ですから、グループメンバーが誰なのかということをその演目解説の一行目に書き、それだけでも一行の半分以上使います。
そして、その生徒さんがどんなコンセプトで、どんな気持ちでその曲を演奏するのか。
なぜその曲を選んだのか。
その作曲家がどういう作曲家で、それはどんな作品で、聴きどころはどんなところなのか。
どんなふうにその曲を聴いてほしいなと、演奏する側は思っているのか。
これらを二行半くらいにまとめるので、とっても大変です。
聴く前に読む
この演目解説というものは、できれば演奏を聴く前に読むと良いのではないかと思っています。

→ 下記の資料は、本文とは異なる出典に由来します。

(** * A task-list web application: routes.py over a task store

    Shallow embedding of the five view functions of [routes.py] (blueprint
    [main]) together with the parts of Flask, Werkzeug and Flask-SQLAlchemy
    they rely on: URL matching (the integer converter, the second try with
    merged slashes), form access, flashing, redirects, the ORM session with
    its commit, and the error responses raised by [get_or_404], by an id that
    SQLite cannot hold and by a missing form key. *)

From Stdlib Require Import NArith Ascii DecimalString DecimalN.
From stdpp Require Import base list gmap strings.

Local Open Scope N_scope.
Local Open Scope string_scope.

(** ** Data model *)

(** Modelled from the spec: [models.py] is absent.  A [Task] has an integer
    primary key [id], a [title], a [description] and a [completed] flag that
    defaults to false.  The handlers only ever store a form string in
    [description], so the column is a plain string here. *)
Record Task := mkTask {
  id : N;
  title : string;
  description : string;
  completed : bool
}.

(** Modelled from the spec: [database.py] and the table behind it are absent.
    The store is one table, kept in insertion order, together with [next_id],
    the id the next created task receives ("assigns a new unique id", "never
    reused after deletion"). *)
Record store := mkStore {
  rows : list Task;
  next_id : N
}.

Definition empty_store : store := {| rows := []; next_id := 1 |}.

(** The largest id a lookup can ask for: [app.py] puts the table in SQLite
    ([sqlite:///tasks.db]), whose INTEGER is a signed 64-bit number.  A larger
    Python int cannot be bound as a query parameter (OverflowError). *)
Definition max_id : N := 9223372036854775807.

Definition has_id (k : N) (t : Task) : bool := bool_decide (id t = k).

(** Modelled from the spec: the statements the ORM issues against the table.
    [store_insert] is the INSERT for a new [Task(title=..., description=...)]:
    the store assigns the id and the [completed] default.  The other three
    select, update and delete by primary key. *)
Definition store_insert (title description : string) (s : store) : store :=
  {| rows := rows s ++ [mkTask (next_id s) title description false];
     next_id := next_id s + 1 |}.

Definition store_get (k : N) (s : store) : option Task :=
  find (has_id k) (rows s).

Definition store_update (k : N) (f : Task → Task) (s : store) : store :=
  {| rows := (λ t, if has_id k t then f t else t) <$> rows s;
     next_id := next_id s |}.

Definition store_delete (k : N) (s : store) : store :=
  {| rows := filter (λ t, id t ≠ k) (rows s);
     next_id := next_id s |}.

(** ** Requests and responses *)

Inductive method := GET | POST.

#[global] Instance method_eq_dec : EqDecision method.
Proof. solve_decision. Defined.

(** [req_form] is [request.form]: indexing it with a missing key raises, and
    [key in request.form] tests presence. *)
Record request := mkRequest {
  req_method : method;
  req_path : string;
  req_form : gmap string string
}.

(** The errors that can leave a view function or the URL matcher.  The first
    three are HTTP exceptions; [InternalServerError] is what any other
    exception that the view lets through is answered with. *)
Inductive HTTPException :=
  BadRequest | NotFound | MethodNotAllowed | InternalServerError.

Definition code (e : HTTPException) : N :=
  match e with
  | BadRequest => 400
  | NotFound => 404
  | MethodNotAllowed => 405
  | InternalServerError => 500
  end.

(** What a request is answered with: a rendered template (with the tasks
    handed to it), the redirect a view returns, the redirect the URL matcher
    itself sends to a path with its slashes merged, or an error page. *)
Inductive response :=
  | Html (template : string) (tasks : list Task)
  | Redirect (location : string)
  | RequestRedirect (location : string)
  | ErrorPage (e : HTTPException).

Definition status (r : response) : N :=
  match r with
  | Html _ _ => 200
  | Redirect _ => 302
  | RequestRedirect _ => 308
  | ErrorPage e => code e
  end.

(** ** The request context: ORM session and flashed messages *)

(** While a view function runs, [pending] is the session's view of the table
    (loaded objects with their uncommitted attribute writes, added and deleted
    objects), [committed] is the table as stored, and [flashed] the messages
    flashed so far. *)
Record ctx := mkCtx {
  committed : store;
  pending : store;
  flashed : list string
}.

Inductive outcome (A : Type) :=
  | Return (a : A)
  | Raise (e : HTTPException).
Arguments Return {A} a.
Arguments Raise {A} e.

Definition M (A : Type) : Type := ctx → outcome A * ctx.

Definition ret {A} (a : A) : M A := λ c, (Return a, c).

Definition bind {A B} (m : M A) (f : A → M B) : M B :=
  λ c, match m c with
       | (Return a, c') => f a c'
       | (Raise e, c') => (Raise e, c')
       end.

Definition abort {A} (e : HTTPException) : M A := λ c, (Raise e, c).

#[global] Instance M_ret : MRet M := @ret.
#[global] Instance M_bind : MBind M := λ A B f m, bind m f.

(** [request.form[key]] *)
Definition form_getitem (req : request) (key : string) : M string :=
  match req_form req !! key with
  | Some v => ret v
  | None => abort BadRequest
  end.

(** [key in request.form] *)
Definition form_contains (req : request) (key : string) : bool :=
  bool_decide (is_Some (req_form req !! key)).

(** [Task.query.all()] *)
Definition query_all : M (list Task) :=
  λ c, (Return (rows (pending c)), c).

(** [Task.query.get_or_404(task_id)]: the id is first bound as a parameter
    of the SELECT, which fails beyond [max_id] with an OverflowError that
    nothing catches; otherwise the row is looked up, and 404 raised when there
    is none. *)
Definition query_get_or_404 (task_id : N) : M Task :=
  λ c, if decide (max_id < task_id) then (Raise InternalServerError, c)
       else match store_get task_id (pending c) with
            | Some task => (Return task, c)
            | None => (Raise NotFound, c)
            end.

Definition with_pending (f : store → store) : M unit :=
  λ c, (Return (), mkCtx (committed c) (f (pending c)) (flashed c)).

(** [db.session.add(Task(title=title, description=description))] *)
Definition session_add (title description : string) : M unit :=
  with_pending (store_insert title description).

(** [db.session.delete(task)] *)
Definition session_delete (task : Task) : M unit :=
  with_pending (store_delete (id task)).

(** An attribute write [task.<field> = v] on a loaded object: the object is
    the session's row for its primary key. *)
Definition setattr (task : Task) (f : Task → Task) : M unit :=
  with_pending (store_update (id task) f).

Definition set_title (v : string) (t : Task) : Task :=
  mkTask (id t) v (description t) (completed t).
Definition set_description (v : string) (t : Task) : Task :=
  mkTask (id t) (title t) v (completed t).
Definition set_completed (v : bool) (t : Task) : Task :=
  mkTask (id t) (title t) (description t) v.

(** [db.session.commit()] *)
Definition session_commit : M unit :=
  λ c, (Return (), mkCtx (pending c) (pending c) (flashed c)).

(** [flash(message)] *)
Definition flash (message : string) : M unit :=
  λ c, (Return (), mkCtx (committed c) (pending c) (flashed c ++ [message])).

Definition render_template (template : string) (tasks : list Task) : M response :=
  ret (Html template tasks).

どんな気持ちで、どんなところを聴けば良いのかが分かっていると、何も前情報なくただ聴くよりも楽しく聴けるはずです。
ラフェットの場合は、生徒さんはもちろん自分のところにどんなことを先生が書いたのかは知っています。
事前にこういうことを書きますからねと言っておいたり、または生徒さんご自身と相談してその文章を作ったりすることもあります。

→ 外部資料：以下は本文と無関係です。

(** * BLiP unique users: a shallow embedding of [app.py]

    The development follows the core of [app.py]: the utilities
    ([business_bucket], [safe_json], [extract_identity]), the paginated
    collector ([fetch_events]) and the processing pipeline
    ([preprocess_and_unique], [summarize]).

    Python values are the inductive type [pyval]; a call that may raise
    returns a [result].  The library functions whose behaviour the source
    does not fix ([json.loads], [pd.to_datetime], [ZoneInfo],
    [sort_values], the calendar accessors) are the fields of a [runtime]
    the definitions take as a parameter, so a theorem holds for whatever
    those functions do, under the contract it names.  The file has the
    embedding first, then the vocabulary of the statements, then the
    properties. *)

From Stdlib Require Import ZArith List String Ascii Bool Lia.
From Stdlib Require Import QArith Qabs Qpower Lqa Permutation Sorted DecimalString.
Import ListNotations.

Local Open Scope string_scope.
Local Open Scope Z_scope.

(* ===================================================================== *)
(** ** Python values, exceptions and the builtins the source calls       *)
(* ===================================================================== *)

Module Py.

(** The exception classes that occur; all of them derive from
    [Exception], so [except Exception] catches each one. *)
Inductive exn : Type :=
| TypeError
| ValueError
| AttributeError
| RuntimeError
| OverflowError
| HTTPError (status : Z)
| RequestException
| ZoneInfoNotFoundError.

Inductive result (A : Type) : Type :=
| Ok (a : A)
| Raise (e : exn).

Arguments Ok {A} a.
Arguments Raise {A} e.

Definition bind {A B : Type} (m : result A) (k : A -> result B) : result B :=
  match m with
  | Ok a => k a
  | Raise e => Raise e
  end.

Definition is_ok {A : Type} (m : result A) : bool :=
  match m with Ok _ => true | Raise _ => false end.

(** [f] applied to each element in turn; the first exception ends it. *)
Fixpoint mapM {A B : Type} (f : A -> result B) (l : list A) : result (list B) :=
  match l with
  | [] => Ok []
  | x :: r =>
      match f x with
      | Raise e => Raise e
      | Ok y =>
          match mapM f r with
          | Raise e => Raise e
          | Ok ys => Ok (y :: ys)
          end
      end
  end.

(** The values a decoded JSON document or a DataFrame cell can hold.
    [PyNaN] is the float [nan] pandas puts where a cell is missing; other
    non-integer numbers are outside the modelled universe.  A [PyDict]
    keeps its items in insertion order, as a Python [dict] does; a string
    is a sequence of code points below 256. *)
#[warnings="-register-all"]
Inductive pyval : Type :=
| PyNone
| PyBool (b : bool)
| PyInt (z : Z)
| PyNaN
| PyStr (s : string)
| PyList (l : list pyval)
| PyDict (d : list (string * pyval)).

ですが自分の出ない演目のところは知らないわけですから、それを読むことはお仲間の生徒さんたちを応援する意味もあります。
そしてご自分がお友達やご家族をお客様としてお呼びした時には、その方たちに「これとこれは私が出る演目だから読んでおいてね」と、お伝えしておくことをお勧めしています。

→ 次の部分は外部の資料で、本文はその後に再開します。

(** * Neural Network Visual Playground: a shallow embedding

    The notebook [visual_playground.ipynb] is a thin pipeline over NumPy,
    scikit-learn, Keras, Matplotlib and ipywidgets.  Its own functions
    ([create_model], [plot_decision_boundary], [interactive_nn] and the
    widget wiring) are embedded below together with the library operations
    they call.

    - Numbers are IEEE 754 binary64 values, as NumPy and Python have them,
      taken from the Standard Library's executable specification of
      floating-point arithmetic; [np.arange], the reductions and the
      comparison with one half are computed as NumPy computes them.
    - A Python exception is an error result; the kernel's globals, the
      figures, the output area and the controls are an explicit state.
    - What the libraries draw at random or optimise numerically (the
      generators, the initial weights, an epoch of training, the forward
      pass) is a parameter of the development. *)

From Stdlib Require Import ZArith Lia List Bool.
From Stdlib Require Import Floats.SpecFloat.
From stdpp Require Import gmap strings list.

Local Open Scope Z_scope.

(** ** Binary64 arithmetic

    A double is a [spec_float] in canonical form; the operations below keep
    canonical values canonical, and on them [SFcompare] is the order of
    doubles (with [+0 = -0] and NaN unordered). *)

Module Binary64.

Definition prec : Z := 53.
Definition emax : Z := 1024.

Abbreviation float := spec_float.

Definition add : float -> float -> float := SFadd prec emax.
Definition sub : float -> float -> float := SFsub prec emax.
Definition mul : float -> float -> float := SFmul prec emax.
Definition div : float -> float -> float := SFdiv prec emax.

Definition ltb : float -> float -> bool := SFltb.
Definition leb : float -> float -> bool := SFleb.
Definition eqb : float -> float -> bool := SFeqb.
(** Python's [a > b] and [a >= b]. *)
Definition gtb (a b : float) : bool := SFltb b a.
Definition geb (a b : float) : bool := SFleb b a.

Definition is_nan (x : float) : bool :=
  match x with S754_nan => true | _ => false end.

(** A finite double is stored with its canonical mantissa and exponent. *)
Definition valid (x : float) : bool := valid_binary prec emax x.

(** The integer [n] as a double (correctly rounded). *)
Definition of_Z (n : Z) : float := binary_normalize prec emax n 0 false.

(** The decimal literal [n / d]: both are exact doubles in every use below
    and the division is correctly rounded, so this is the double that
    Python reads from the literal. *)
Definition dec (n : Z) (d : positive) : float := div (of_Z n) (of_Z (Zpos d)).

(** [npy_ceil] followed by the conversion to an integer; [None] on NaN and
    on the infinities. *)
Definition ceil (x : float) : option Z :=
  match x with
  | S754_zero _ => Some 0
  | S754_finite s m e =>
      let v := if s then Zneg m else Zpos m in
      Some (if 0 <=? e then v * 2 ^ e else - ((- v) / 2 ^ (- e)))
  | S754_infinity _ | S754_nan => None
  end.

#[global] Arguments add : simpl never.
#[global] Arguments sub : simpl never.
#[global] Arguments mul : simpl never.
#[global] Arguments div : simpl never.
#[global] Arguments of_Z : simpl never.
#[global] Arguments dec : simpl never.

End Binary64.

Import Binary64.

(** ** Python exceptions and results *)

Inductive PyError : Type :=
  | ValueError (msg : string)
  | OverflowError (msg : string)
  | TypeError (msg : string)
  | RuntimeError (msg : string)
  | UnboundLocalError (msg : string)
  | IndexError (msg : string)
  | KeyError (key : string).

Definition Result (A : Type) : Type := PyError + A.

Definition ok {A} (a : A) : Result A := inr a.
Definition raise {A} (e : PyError) : Result A := inl e.

#[export] Instance result_ret : MRet Result := fun A a => inr a.
#[export] Instance result_bind : MBind Result := fun A B k r =>
  match r with
  | inl e => inl e
  | inr a => k a
  end.

(** ** NumPy *)

Module Numpy.

Definition intp_max : Z := 2 ^ 63.

(** [_arange_safe_ceil_to_intp]. *)
Definition arange_safe_ceil_to_intp (value : float) : Result Z :=
  match ceil value with
  | None =>
      if is_nan value
      then raise (ValueError "arange: cannot compute length")
      else raise (OverflowError "arange: overflow while computing length")
  | Some n =>
      if (- intp_max <=? n) && (n <=? intp_max)
      then ok n
      else raise (OverflowError "arange: overflow while computing length")
  end.

(** [DOUBLE_fill]: entry [i] of the buffer is [start + i * delta], for
    [i] from [from] and [count] entries on. *)
Fixpoint fill (start delta : float) (from : Z) (count : nat) : list float :=
  match count with
  | O => []
  | S c => add start (mul (of_Z from) delta) :: fill start delta (from + 1) c
  end.

(** [PyArray_ArangeObj] on the result of the length computation: an
    overflow is reported as a [ValueError], any other error is passed on. *)
Definition arange_length (r : Result Z) : Result Z :=
  match r with
  | inl (OverflowError _) => raise (ValueError "Maximum allowed size exceeded")
  | _ => r
  end.

(** [np.arange(start, stop, step)] on doubles: the length is the ceiling
    of the rounded quotient, the first two entries are [start] and
    [start + step], and the rest is filled from their difference.  The
    allocation of the array is taken to succeed. *)
Definition arange (start stop step : float) : Result (list float) :=
  len ← arange_length
          (arange_safe_ceil_to_intp (div (sub stop start) step));
  if len <=? 0 then ok []
   else if len =? 1 then ok [start]
   else
     let next := add start step in
     let delta := sub next start in
     ok (start :: next :: fill start delta 2 (Z.to_nat (len - 2))).

(** [np.minimum] and [np.maximum] on two doubles: the left one only when
    it is strictly smaller (larger) or a NaN, so that of two equal values,
    the two zeros among them, the right one is returned, and a NaN on the
    right is taken because no comparison holds. *)
Definition minimum (a b : float) : float :=
  if ltb a b || is_nan a then a else b.
Definition maximum (a b : float) : float :=
  if gtb a b || is_nan a then a else b.

(** [a.min()] and [a.max()]: reductions with no identity. *)
Definition amin (a : list float) : Result float :=
  match a with
  | [] => raise (ValueError
      "zero-size array to reduction operation minimum which has no identity")
  | x :: r => ok (fold_left minimum r x)
  end.
Definition amax (a : list float) : Result float :=
  match a with
  | [] => raise (ValueError
      "zero-size array to reduction operation maximum which has no identity")
  | x :: r => ok (fold_left maximum r x)
  end.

音楽にとっても興味のあるお客様でしたら、ご自分が出演しなくても、ご家族やお友達が出演する曲だけではなく他の演目も興味を持って読んでくださる方もたくさんいらっしゃるのではないでしょうか。
そのような方には始まる前に、またはその曲を聴く前に読んでおいた方が絶対楽しいと思う、とひと言お声がけをしてもいいかもしれません。
研究者は書き易い
私がお客さんとしてコンサートに行く時には、必ずプログラムはすべて目を通します。
何か事情があってギリギリの駆け込みになったとき以外は、なるべく早めに行ってしっかりと読むようにしています。
私が応援しているピアニストで、音楽を研究する立場でもあるかた。
ピアノの腕前は国際的なコンクールで入るくらい素晴らしいのですが、その書いてある文章の深さ、文章のうまさがとても素晴らしく、事前に読んでおくと本当に楽しめる文章を書いてくださいます。
ですからいつもしっかり読みますし、それを読んでから聴いたことによって生まれた感想をご本人に伝えて、楽しいディスカッションの交流を持てたりしています。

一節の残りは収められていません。